La prima cosa che colpisce in questo messaggio della Vergine Santissima è l’apertura netta del cielo alla terra con la quale questo comunicato celeste si apre. Dice la Madonna: Avvicinatevi, figli miei, non abbiate timore, sono qui per annunciarvi un grande messaggio. Poi, la nostra Mamma celeste, dice: Se il mio popolo non vuole sottomettersi, sono costretta a lasciare libero il braccio di mio Figlio. Esso è così pesante che non posso più sostenerlo. Da quanto tempo soffro per voi! Se voglio che mio Figlio non vi abbandoni, mi è stato affidato il compito di pregarlo continuamente per voi; ma voi non ci fate caso. Per quanto pregherete e farete, mai potrete compensare la pena che mi sono presa per voi.

 

Queste parole già ci dimostrano che Maria è la Riconciliatrice dei peccatori. Come tale lei piange sul suo popolo perchè ignora suo Figlio, Gesù Cristo, al quale, come precisamente dice la Prima Lettera di San Paolo ai Corinzi, “Dio ha sottoposto ogni cosa” (1 Cor 15, 28).
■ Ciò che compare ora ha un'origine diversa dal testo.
(** Appending the parent of the position just taken keeps the relation. *)
Lemma slices_append n f s1 s2 i1 i2 p rest q' :
  fits n f → inF n f p → inF n f (parent p f) →
  (∀ x, x ∈ drop i2 s2 → x < parent p f) →
  (∀ y, y ∈ rest → inF n f y ∧ p < y ∧ y ≠ rightSib p) →
  slices f s1 s2 i1 i2 rest →
  q' ≡ₚ parent p f :: rest →
  slices f s1 (s2 ++ [parent p f]) i1 i2 q'.
Proof.
  intros Hfit Hp Hpp Hlow Hrest [Hs1 Hs2 Hperm Hlen Hpar] Hq'.
  assert (drop i2 (s2 ++ [parent p f]) = drop i2 s2 ++ [parent p f]) as Hdrop.
  { rewrite drop_app_le by done. done. }
  split; rewrite ?Hdrop; [done| | |rewrite length_app; simpl; lia|].
  - apply StronglySorted_app. repeat split; [|done|repeat constructor].
    intros x y Hx ->%list_elem_of_singleton. auto.
  - rewrite Hq', Hperm, app_assoc. by rewrite Permutation_cons_append.
  - intros x y Hx Hy. rewrite Hq' in Hy.
    apply elem_of_app in Hx as [Hx|Hx%list_elem_of_singleton];
      apply elem_of_cons in Hy as [->|Hy].
    + pose proof (parent_gt n f _ Hfit Hpp). pose proof (Hlow x Hx). lia.
    + auto.
    + subst x. by apply (parent_gt n).
    + subst x. destruct (Hrest y Hy) as (? & ? & ?). by apply (parent_mono n).
Qed.

(** One step of either loop: the state after the position [p], and its sibling if
    it was in the worklist, have been replaced by the parent. *)
Lemma slices_step n f s1 s2 i1 i2 j1 j2 p q rest q' :
  fits n f → pending n f (p :: q) → root_at n f p = false →
  rest `sublist_of` q → rightSib p ∉ rest →
  slices f s1 s2 i1 i2 (p :: q) →
  slices f s1 s2 j1 j2 rest → (∀ x, x ∈ drop j2 s2 → x ∈ drop i2 s2) →
  StronglySorted Z.lt q' → q' ≡ₚ parent p f :: rest →
  pending n f q' ∧ slices f s1 (s2 ++ [parent p f]) j1 j2 q' ∧
  (∀ y, y ∈ q' → rowOf f p ≤ rowOf f y).
Proof.
  intros Hfit Hpd Hroot Hsub Hnot Hsl Hsl' Hdrop Hs' Hq'.
  pose proof Hpd as [Hs Hin Hanti].
  assert (inF n f p) as Hp by (apply Hin; by left).
  assert (inF n f (parent p f)) as Hpp.
  { destruct (inF_family n f p) as (r & o & _ & _ & _ & _ & _ & -> & ? & _); try done.
    by eexists _, _. }
  assert (Hrest : ∀ y, y ∈ rest → y ∈ q ∧ y ≠ rightSib p).
  { intros y Hy. split; [by eapply sublist_subseteq|]. by intros ->. }
  assert (Hlt : ∀ y, y ∈ rest → inF n f y ∧ p < y ∧ y ≠ rightSib p).
  { intros y Hy. destruct (Hrest y Hy). repeat split; [apply Hin; by right| |done].
    by eapply sorted_lt_head. }
  split; [by eapply pending_step|]. split.
  { eapply slices_append; try done. intros x Hx. apply (sl_par _ _ _ _ _ _ Hsl); [auto|by left]. }
  intros y Hy. rewrite Hq' in Hy. apply (row_mono n); [done|done| |].
  - apply elem_of_cons in Hy as [->|Hy]; [done|]. by apply Hlt.
  - apply elem_of_cons in Hy as [->|Hy]; [by apply (parent_gt n)|]. by apply Hlt.
Qed.

Lemma slices_step_pair n f s1 s2 i1 i2 (b c : bool) p rest q' :
  fits n f → pending n f (p :: rightSib p :: rest) → root_at n f p = false →
  slices f s1 s2 i1 i2 (p :: rightSib p :: rest) →
  (if b then s1 !! i1 else s2 !! i2) = Some p →
  rightSib p :: rest ≡ₚ drop (bump1 b i1) s1 ++ drop (bump2 b i2) s2 →
  (if c then s1 !! bump1 b i1 else s2 !! bump2 b i2) = Some (rightSib p) →
  rest ≡ₚ drop (bump1 c (bump1 b i1)) s1 ++ drop (bump2 c (bump2 b i2)) s2 →
  StronglySorted Z.lt q' → q' ≡ₚ parent p f :: rest →
  pending n f q' ∧
  slices f s1 (s2 ++ [parent p f]) (bump1 c (bump1 b i1)) (bump2 c (bump2 b i2)) q' ∧
  (∀ y, y ∈ q' → rowOf f p ≤ rowOf f y).
Proof.
  intros Hfit Hpd Hroot Hsl Hb Hpb Hc Hpc Hs' Hq'.
  eapply (slices_step n f s1 s2 i1 i2 _ _ p (rightSib p :: rest) rest); try done.
  - by constructor.
  - destruct Hpd as [Hs _ _]. apply StronglySorted_inv in Hs as [Hs _].
    apply sorted_lt_nodup, NoDup_cons in Hs. tauto.
  - eapply slices_drop; [by eapply slices_drop|done|done].
  - intros x Hx. by do 2 eapply elem_of_drop_bump.
Qed.

Lemma slices_step_sib n f s1 s2 i1 i2 (b : bool) p q q' :
  fits n f → pending n f (p :: q) → root_at n f p = false → head q ≠ Some (rightSib p) →
  slices f s1 s2 i1 i2 (p :: q) →
  (if b then s1 !! i1 else s2 !! i2) = Some p →
  q ≡ₚ drop (bump1 b i1) s1 ++ drop (bump2 b i2) s2 →
  StronglySorted Z.lt q' → q' ≡ₚ parent p f :: q →
  pending n f q' ∧ slices f s1 (s2 ++ [parent p f]) (bump1 b i1) (bump2 b i2) q' ∧
  (∀ y, y ∈ q' → rowOf f p ≤ rowOf f y).
Proof.
  intros Hfit Hpd Hroot Hhd Hsl Hb Hpb Hs' Hq'.
  eapply (slices_step n f s1 s2 i1 i2 _ _ p q q); try done.
  - intros Hin. apply Hhd, sib_is_head; [apply Hpd|done].
  - by eapply slices_drop.
  - intros x Hx. by eapply elem_of_drop_bump.
Qed.

(** [advanceRow] stops on the row of the position. *)
Lemma advanceRow_npos fuel f r o row : valid f r o → 0 ≤ row ≤ r →
  (Z.to_nat (r - row) < fuel)%nat → advanceRow fuel (npos f r o) row f = r.
Proof.
  intros Hv. pose proof Hv as (? & ? & ?). revert row.
  induction fuel as [|fuel IH]; intros row Hrow Hfuel; [lia|]. cbn [advanceRow].
  rewrite maxPossiblePosAtRow_eq, (proj2 (Z.leb_le row f)), andb_true_r by lia.
  destruct (Z.eq_dec row r) as [->|].
  - rewrite (proj2 (Z.ltb_ge _ _)); [done|]. rewrite npos_row_succ by lia. unfold npos. lia.
  - pose proof (npos_row_mono f (row + 1) r).
    rewrite (proj2 (Z.ltb_lt _ _)) by (unfold npos in *; lia).
    rewrite u8_small by lia. apply IH; lia.
Qed.

(** ** [proofPositions] follows the walk *)

Lemma proofPositions_loop_walk n f q tr : fits n f → walk n f q tr → pending n f q →
  ∀ fuel s1 s2 i1 i2 row proofs,
  slices f s1 s2 i1 i2 q → 0 ≤ row ≤ f → (∀ p, p ∈ q → row ≤ rowOf f p) →
  (length tr < fuel)%nat →
  proofPositions_loop fuel s1 s2 i1 i2 row proofs n f = Ok (proofs ++ sibs tr, s2 ++ parents f tr).
Proof.
  intros Hfit Hw. induction Hw as [|p q tr Hroot Hw IH|p q q' tr Hroot Hs' Hq' Hw IH
    |p q q' tr Hroot Hhd Hs' Hq' Hw IH];
    intros Hpd fuel s1 s2 i1 i2 row proofs Hsl Hrow Hlow Hfuel;
    (destruct fuel as [|fuel]; [simpl in Hfuel; lia|]); cbn [proofPositions_loop];
    rewrite (proj2 (Z.leb_le row f)) by lia.
  { rewrite (getNextPos_nil f) by done. by rewrite !app_nil_r. }
  all: pose proof Hpd as [Hsort Hin Hanti];
    destruct (getNextPos_cons f s1 s2 i1 i2 _ _ Hsl Hsort)
      as (b & sibIdx & -> & Hl & Hperm & Hsib);
    assert ((slice_no b =? -1) = false) as -> by (by destruct b);
    assert ((slice_no b =? 0) = b) as -> by (by destruct b);
    change (if b then S i1 else i1) with (bump1 b i1);
    change (if b then i2 else S i2) with (bump2 b i2);
    assert (inF n f p) as Hp by (apply Hin; by left);
    pose proof Hp as (r & o & Heq & Hino);
    pose proof (in_forest_valid n f r o Hfit Hino) as Hv; pose proof Hv as (? & ? & ?);
    assert (row ≤ r) by (specialize (Hlow p ltac:(by left)); by rewrite Heq, rowOf_npos in Hlow);
    assert (advanceRow 257 p row f = r) as -> by (rewrite Heq; apply advanceRow_npos; done || lia);
    rewrite (proj2 (Z.ltb_ge f r)) by lia;
    replace (isRootPositionOnRowTotalRows p n r f) with (root_at n f p)
      by (rewrite Heq, isRootPositionOnRowTotalRows_npos by done; by rewrite root_at_npos);
    rewrite Hroot.
  - apply IH; [by eapply pending_tail|by eapply slices_drop|lia| |simpl in Hfuel; lia].
    intros y Hy. rewrite <- (rowOf_npos f r o Hv), <- Heq.
    apply (row_mono n); try done; [apply Hin; by right|by eapply sorted_lt_head].
  - destruct Hsib as [[Hne _]|(rest & c & [= <-] & -> & Hc & Hpc)]; [done|].
    destruct (slices_step_pair n f s1 s2 i1 i2 b c p q q') as (? & ? & Hrows); try done.
    rewrite Heq, rowOf_npos in Hrows by done.
    assert ((slice_no c =? 0) = c) as -> by (by destruct c).
    assert ((slice_no c =? -1) = false) as -> by (by destruct c).
    replace (if slice_no c =? 1 then S (bump2 b i2) else bump2 b i2)
      with (bump2 c (bump2 b i2)) by (by destruct c).
    change (if c then S (bump1 b i1) else bump1 b i1) with (bump1 c (bump1 b i1)).
    rewrite IH; try (done || lia); [|simpl in Hfuel; lia].
    simpl. by rewrite <- app_assoc.
  - destruct Hsib as [[_ ->]|(rest & c & -> & _)]; [|done].
    destruct (slices_step_sib n f s1 s2 i1 i2 b p q q') as (? & ? & Hrows); try done.
    rewrite Heq, rowOf_npos in Hrows by done. cbn [Z.eqb Pos.eqb negb].
    rewrite IH; try (done || lia); [|simpl in Hfuel; lia].
    simpl. by rewrite <- !app_assoc.
Qed.

Lemma slices_init f targets : StronglySorted Z.lt targets → slices f targets [] 0 0 targets.
Proof.
  intros Hs. split; simpl; rewrite ?drop_0, ?app_nil_r; [done|constructor|done|lia|].
  intros x y Hx. by apply not_elem_of_nil in Hx.
Qed.

Lemma rowOf_nonneg n f p : fits n f → inF n f p → 0 ≤ rowOf f p.
Proof.
  intros Hfit (r & o & -> & Hin). pose proof (in_forest_valid n f r o Hfit Hin) as Hv.
  rewrite rowOf_npos by done. destruct Hv as (? & ? & ?). lia.
Qed.

(** Enough fuel for the walk of a worklist. *)
Lemma walk_fuel_enough n f q (tr : list step) : fits n f → pending n f q →
  (length tr ≤ weight f q)%nat → (length tr < walk_fuel q f)%nat.
Proof.
  intros Hfit Hpd Hlen. pose proof (weight_bound n f q Hfit (pd_in _ _ _ Hpd)).
  unfold walk_fuel. destruct Hfit as [_ ?]. nia.
Qed.

Lemma proofPositions_walk n f targets : fits n f → pending n f targets →
  ∃ tr, walk n f targets tr ∧ (length tr < walk_fuel targets f)%nat ∧
    proofPositions targets n f = Ok (sibs tr, parents f tr).
Proof.
  intros Hfit Hpd. destruct (walk_exists n f targets Hfit Hpd) as (tr & Hw & Hlen).
  pose proof (walk_fuel_enough n f targets tr Hfit Hpd Hlen).
  exists tr. split; [done|]. split; [done|]. unfold proofPositions.
  rewrite (proofPositions_loop_walk n f targets tr); try done.
  - apply slices_init, Hpd.
  - destruct Hfit. lia.
  - intros p Hp. eapply rowOf_nonneg; [done|]. by apply Hpd.
Qed.

(** The walk of a worklist is unique. *)
Lemma walk_det n f q tr tr' : walk n f q tr → walk n f q tr' → tr = tr'.
Proof.
  intros Hw. revert tr'. induction Hw as [|p q tr Hroot Hw IH|p q q' tr Hroot Hs Hq' Hw IH
    |p q q' tr Hroot Hhd Hs Hq' Hw IH]; intros tr' Hw'; inversion Hw'; subst; try done;
    try congruence; f_equal; auto.
  - apply IH. assert (q' = q'0) as ->; [|done].
    apply sorted_lt_unique; [done|done|]. by etrans; [|symmetry].
  - apply IH. assert (q' = q'0) as ->; [|done].
    apply sorted_lt_unique; [done|done|]. by etrans; [|symmetry].
Qed.

(** ** What the walk visits *)

(** [x] is one of the targets [T] or above one of them. *)
Definition onpath (f : Z) (T : list Z) (x : Z) : Prop :=
  ∃ t, t ∈ T ∧ (x = t ∨ isAncestor x t f = true).

Lemma onpath_cons f p T x :
  onpath f (p :: T) x ↔ (x = p ∨ isAncestor x p f = true) ∨ onpath f T x.
Proof.
  unfold onpath. setoid_rewrite elem_of_cons. split.
  - intros (t & [->|?] & ?); [by left|]. right. eauto.
  - intros [?|(t & ? & ?)]; eauto.
Qed.

Lemma onpath_perm f T T' x : T ≡ₚ T' → onpath f T x ↔ onpath f T' x.
Proof. intros Hp. unfold onpath. by setoid_rewrite Hp. Qed.

Lemma anc_lt n f x t : fits n f → inF n f x → inF n f t → isAncestor x t f = true →
  t < x ∧ rowOf f t < rowOf f x.
Proof.
  intros Hfit (r & o & -> & Hin) (r' & o' & -> & Hin').
  pose proof (in_forest_valid n f r o Hfit Hin). pose proof (in_forest_valid n f r' o' Hfit Hin').
  rewrite isAncestor_npos, !rowOf_npos by done. intros [?%Z.ltb_lt _]%andb_true_iff.
  split; [by apply npos_lt_row|done].
Qed.

Lemma anc_parent n f x p : fits n f → inF n f x → inF n f p → root_at n f p = false →
  isAncestor x p f = true ↔ x = parent p f ∨ isAncestor x (parent p f) f = true.
Proof.
  intros Hfit (rx & ox & -> & Hinx) Hp Hroot.
  pose proof (in_forest_valid n f rx ox Hfit Hinx) as Hvx.
  destruct (inF_family n f p) as (r & o & -> & _ & Hv & Hrf & _ & -> & _ & Hvp & _); try done.
  rewrite !isAncestor_npos by done. rewrite !andb_true_iff, !Z.ltb_lt, !Z.eqb_eq.
  change (o / 2) with (o / 2 ^ 1). split.
  - intros [Hr ->]. destruct (Z.eq_dec rx (r + 1)) as [->|].
    + left. by replace (r + 1 - r) with 1 by lia.
    + right. split; [lia|]. rewrite div_div_pow2 by lia. do 2 f_equal. lia.
  - intros [Heq|[? ->]].
    + apply npos_inj in Heq as [-> ->]; [|done..]. split; [lia|].
      by replace (r + 1 - r) with 1 by lia.
    + split; [lia|]. rewrite div_div_pow2 by lia. do 2 f_equal. lia.
Qed.

Lemma anc_trans n f x y z : fits n f → inF n f x → inF n f y → inF n f z →
  isAncestor x y f = true → isAncestor y z f = true → isAncestor x z f = true.
Proof.
  intros Hfit (rx & ox & -> & Hx) (ry & oy & -> & Hy) (rz & oz & -> & Hz).
  pose proof (in_forest_valid n f _ _ Hfit Hx). pose proof (in_forest_valid n f _ _ Hfit Hy).
  pose proof (in_forest_valid n f _ _ Hfit Hz).
  rewrite !isAncestor_npos by done. rewrite !andb_true_iff, !Z.ltb_lt, !Z.eqb_eq.
  intros [? ->] [? ->]. split; [lia|]. rewrite div_div_pow2 by lia. do 2 f_equal. lia.
Qed.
Proprio per questo preghiamo nel Magnificat, il cantico di Maria, che “ha spiegato la potenza del suo braccio, ha disperso i superbi nei loro cuori” (Lc 1,51). Non dimentichiamoci che il braccio del Figlio è un braccio di misercordia e benedizione.

 

Più avanti nel messaggio Maria ci apre gli occhi su come noi possiamo evitare la reazione che abbiamo causato su noi, con la nostra indifferenza a Dio. Fate la vostra preghiera, figli miei- “non molto, Signora” - rispondono entrambi. Ah, figli miei, bisogna proprio farla, sera e mattino. Quando non potete far meglio dite almeno un Padre Nostro e un’Ave Maria. Quando potete fare meglio, ditene di più.

 

Qua Maria imposta il suo messaggio sull’importanza assoluta della preghiera. Cioè quella preghiera di ogni giorno, di ogni settimana, di ogni anno. La domanda che Maria pone a noi è la seguente: pregate bene? In verità la nostra preghiera è veramente un vero dialogo, libero e costante, col Padre? La nostra preghiera è sopratutto una ricerca ed esecuzione amorosa della volontà del Padre? Possiamo noi offrire al mondo il volto d’una Chiesa che celebra e prega? Cosa ne è della nostra partecipazione al mistero eucaristico? Non è vero che la preghiera e il sacrificio sono due modi eccellenti con cui approfondiamo la nostra relazione con Dio ed anche coi nostri fratelli e sorelle che viviamo con ed incontriamo nella nostra vita quotidiana?

 

A Massimo e Melania la Vergine dice: Andiamo, figli miei, fatelo conoscere a tutto il mio popolo. E, a me e a te, Maria da la stessa missione. In altre parole, far conoscere a tutti coloro che incontriamo per la nostra strada terrena l’importanza di amare Dio  i fratelli e le sorelle. E questo avviene quando c’è, secondo Papa Francesco, quella preghiera che è “coraggiosa, che lotta, che persevera, non una preghiera di cortesia.”

 

O nostra Signora di La Salette, Vergine riconciliatrice, convertimi e fammi la grazia di amare Gesù sopra ogni cosa, e anche di consolare Te con una santa vita, affinché io possa un giorno contemplarti in Cielo. Così sia.